Cada año, el Parque Nacional del Gran Cañón, en Estados Unidos, recibe a millones de turistas. Desde hace varias décadas, la operación de este destino turístico depende casi por completo del agua que brota de Roaring Springs, un imponente manantial subterráneo alimentado por cuevas. Esta fuente es la única proveedora de agua potable para toda la infraestructura del parque.
En ese marco, la revista especializada Science Daily reportó que un equipo de investigadores de la Universidad del Norte de Arizona dio a conocer los hallazgos de un estudio que identificó una red de cavidades subterráneas capaces de conducir el agua del deshielo hacia los manantiales que surten al parque. El propósito principal del trabajo es resguardar este recurso frente a la sequía, la contaminación y otras amenazas ambientales.

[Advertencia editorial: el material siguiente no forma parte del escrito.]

(** C8: the bound in force for the first experiment is the minimum of the
    given [tf] and the experiment's length, or the length alone when [tf]
    is unset; for every later experiment it is the minimum of the bound of
    the experiment before it and its own length.  When a bound is not above
    [ti] no object is constructed: if the experiments before the offending
    one can be read, the constructor raises at the offending experiment,
    the assertion error if its recording has a column, and the matrices
    allocated by then are those of the experiments before it, none when the
    first experiment offends (as for every given [tf <= ti], e.g.
    [ti = 100], [tf = 50]).  In a constructed object every raw matrix has
    shape (number of electrodes, tf - ti) for the bound [tf] of its
    experiment, every row having [tf - ti] entries. *)
Theorem tf_is_resolved_per_experiment paths a :
  let bounds := tf_bounds paths (tf a) in
  (forall exp, paths !! 0%nat = Some exp ->
     bounds !! 0%nat = Some (match tf a with
                             | Some t => Z.min t (recording_length exp)
                             | None => recording_length exp
                             end)) /\
  (forall k exp t, paths !! S k = Some exp -> bounds !! k = Some t ->
     bounds !! S k = Some (Z.min t (recording_length exp))) /\
  (forall k t, bounds !! k = Some t -> t <= ti a ->
     forall s st, init paths a empty_store <> Returned s st) /\
  (forall pre exp post t, paths = pre ++ exp :: post ->
     (forall k p b, pre !! k = Some p -> bounds !! k = Some b ->
                    readable (ti a) p b) ->
     bounds !! length pre = Some t -> t <= ti a ->
     exists e st,
       init paths a empty_store = Raised e st /\
       length (st_arrays st) = length pre /\
       (df_num_keys (read_csv exp) <> 0 ->
        e = AssertionError "tf must be greater that ti")) /\
  (forall s st, init paths a empty_store = Returned s st ->
     exists refs raw,
       holds st (EEG_list (preprocess_dict s)) refs raw /\
       Forall2 (fun x t => ti a < t /\ nd_wf x /\
                  shape x = (length electrode_names, Z.to_nat (t - ti a)))
               raw bounds).
Proof.
  intros bounds. split; [|split; [|split; [|split]]].
  - intros exp Hexp. unfold bounds. destruct paths as [|p ps]; [discriminate|].
    injection Hexp as ->. simpl. unfold resolve_tf, recording_length.
    destruct (tf a); reflexivity.
  - unfold bounds. generalize (tf a). induction paths as [|p ps IH]; intros tf0 k exp t Hexp Ht.
    + discriminate.
    + simpl in Hexp. simpl. destruct k as [|k].
      * simpl in Ht. injection Ht as <-.
        destruct ps as [|q qs]; [discriminate|]. injection Hexp as ->. reflexivity.
      * simpl in Ht. eapply IH; eauto.
  - intros k t Hk Hle s st Hrun. apply init_returned in Hrun as [tr Ht].
    pose proof (ex_bounds _ _ _ _ _ Ht) as Hb.
    eapply Forall_lookup_1 in Hb; [|exact Hk]. simpl in Hb. lia.
  - intros pre exp post t. apply init_bound_raises.
  - intros s st Hrun. apply init_returned in Hrun as [tr Ht].
    rewrite (ex_dict _ _ _ _ _ Ht). cbn.
    exists (tr_erefs tr), (tr_eeg tr). split; [apply (ex_holds_eeg _ _ _ _ _ Ht)|].
    pose proof (ex_shapes _ _ _ _ _ Ht) as Hsh. unfold shapes_of in Hsh.
    pose proof (ex_bounds _ _ _ _ _ Ht) as Hb. fold bounds in Hsh, Hb.
    pose proof (ex_eeg_wf _ _ _ _ _ Ht) as Hwf.
    clear -Hsh Hb Hwf. revert Hsh Hb Hwf. generalize (tr_eeg tr). generalize bounds.
    intros bs. induction bs as [|t ts IH]; intros [|x xs] Hsh Hb Hwf; simpl in Hsh;
      try discriminate; constructor.
    + inversion Hb; subst. inversion Hwf; subst. injection Hsh as Hx0 Hx1 _.
      split; [assumption|]. split; [assumption | unfold shape; congruence].
    + inversion Hb; subst. inversion Hwf; subst. injection Hsh as _ _ Hxs. auto.
Qed.

(** ** Aliasing *)

(** C9: without smoothing, the smoothed list of a constructed object is the
    very list object of the raw matrices; with mean centring, the arrays of
    that one list are the matrices read from the recordings (one row of
    [tf - ti] samples per electrode) with the mean of every row subtracted,
    so the bundle shows the same centred arrays as raw and as smoothed
    data. *)
Theorem unsmoothed_list_is_the_raw_list paths a s st :
  init paths a empty_store = Returned s st ->
  smooth a = false ->
  let d := preprocess_dict s in
  let raw := zip_with (loaded (ti a)) paths (tf_bounds paths (tf a)) in
  Smooth_EEG_list d = EEG_list d /\
  Forall nd_wf raw /\
  exists refs,
    holds st (EEG_list d) refs (if mean_center a then map center_rows raw else raw) /\
    holds st (Smooth_EEG_list d) refs (if mean_center a then map center_rows raw else raw).
Proof.
  intros Hrun Hsmooth d raw. apply init_returned in Hrun as [t Ht].
  unfold d. rewrite (ex_dict _ _ _ _ _ Ht). cbn.
  pose proof (ex_smooth_list _ _ _ _ _ Ht) as Hlist. rewrite Hsmooth in Hlist.
  split; [exact Hlist|].
  split; [unfold raw; rewrite <- (ex_raw _ _ _ _ _ Ht); apply (ex_raw_wf _ _ _ _ _ Ht)|].
  exists (tr_erefs t).
  pose proof (ex_holds_eeg _ _ _ _ _ Ht) as Hholds.
  pose proof (ex_eeg _ _ _ _ _ Ht) as Heeg. rewrite Hsmooth in Heeg.
  destruct (ex_smooth _ _ _ _ _ Ht) as (sms & Hsms & Hsm). rewrite Hsmooth in Hsms.
  rewrite Hsms, (ex_raw _ _ _ _ _ Ht) in Hsm. fold raw in Hsm.
  rewrite Heeg, Hsm in Hholds. rewrite Hlist. auto.
Qed.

Escondido entre las formaciones rocosas, este manantial abastece tanto a los visitantes como a los ecosistemas que viven en el cañón. Según los especialistas, proteger esta fuente resulta fundamental ante el calentamiento global y la creciente aridez de la región.
Gracias a un fondo otorgado para investigar uno de los monumentos geológicos más impresionantes del mundo, la Escuela de Informática, Computación y Sistemas Cibernéticos de la Universidad del Norte de Arizona empleó escáneres lidar móviles para mapear con detalle más de 10 kilómetros de túneles subterráneos. Según la casa de estudios, esta representación tridimensional permitió identificar las rutas por donde fluye el agua y detectar sectores propensos a la contaminación.
El peligro de la contaminación y el control de riesgos

El recorrido subterráneo todavía no se ha descifrado por completo. Blase LaSala, estudiante estadounidense con doctorado en ecoinformática, explicó que el grupo de trabajo ahora busca seguir el trayecto del agua desde la superficie hasta los manantiales, en colaboración con la investigadora Temuulen Sankey.
De acuerdo con los ensayos de trazado efectuados junto al parque, el agua viaja hasta 20 kilómetros bajo tierra en menos de siete días. Esa rapidez implica que los contaminantes también pueden alcanzar los manantiales en poco tiempo. La geología kárstica de la zona, descrita como un “queso suizo”, facilita el movimiento del líquido y limita la filtración natural de impurezas.
Abe Springer, profesor e investigador estadounidense de la Facultad de Ciencias de la Tierra y Sostenibilidad, señaló que los incendios forestales o la presencia de bacterias como E. coli representan peligros para el suministro. Si se detecta contaminación, las autoridades podrían verse forzadas a suspender temporalmente el acceso al agua, lo que afectaría a turistas y fauna.
En el futuro, los científicos planean integrar cartografía lidar aérea, imágenes satelitales y análisis de los sumideros en la meseta para entender mejor los patrones de acumulación y deshielo de nieve durante los últimos 40 años. Según la Universidad del Norte de Arizona, el proyecto buscará vincular los cambios en la superficie con los datos obtenidos en el subsuelo.
Impacto mundial y desafíos venideros

Esta investigación tiene repercusiones que van más allá del Gran Cañón y Arizona. Más de mil millones de personas en todo el mundo dependen de manantiales kársticos. Ampliar el conocimiento sobre el movimiento del agua en estos sistemas podría optimizar la gestión hídrica a escala global. Las tribus nativas que habitan cerca del parque podrían beneficiarse de una administración del agua más segura y predecible.
El equipo científico incorporará en sus análisis los efectos del reciente incendio Dragon Bravo, ocurrido en la meseta de Kaibab. Según la especialista Sankey, los cambios ambientales provocados por este incendio incidirán en las futuras mediciones, pero no detendrán el avance del proyecto.
Al concluir la investigación, se dispondrá de un archivo de datos ambientales sobre el Gran Cañón. Esos recursos permitirán a gestores y científicos anticipar riesgos, proteger los manantiales y asegurar el acceso al agua en uno de los parques más concurridos del planeta.
“Ahora contamos con una gran cantidad de datos increíbles y estamos intentando combinarlos con otros datos para descubrir información útil”, concluyó LaSala.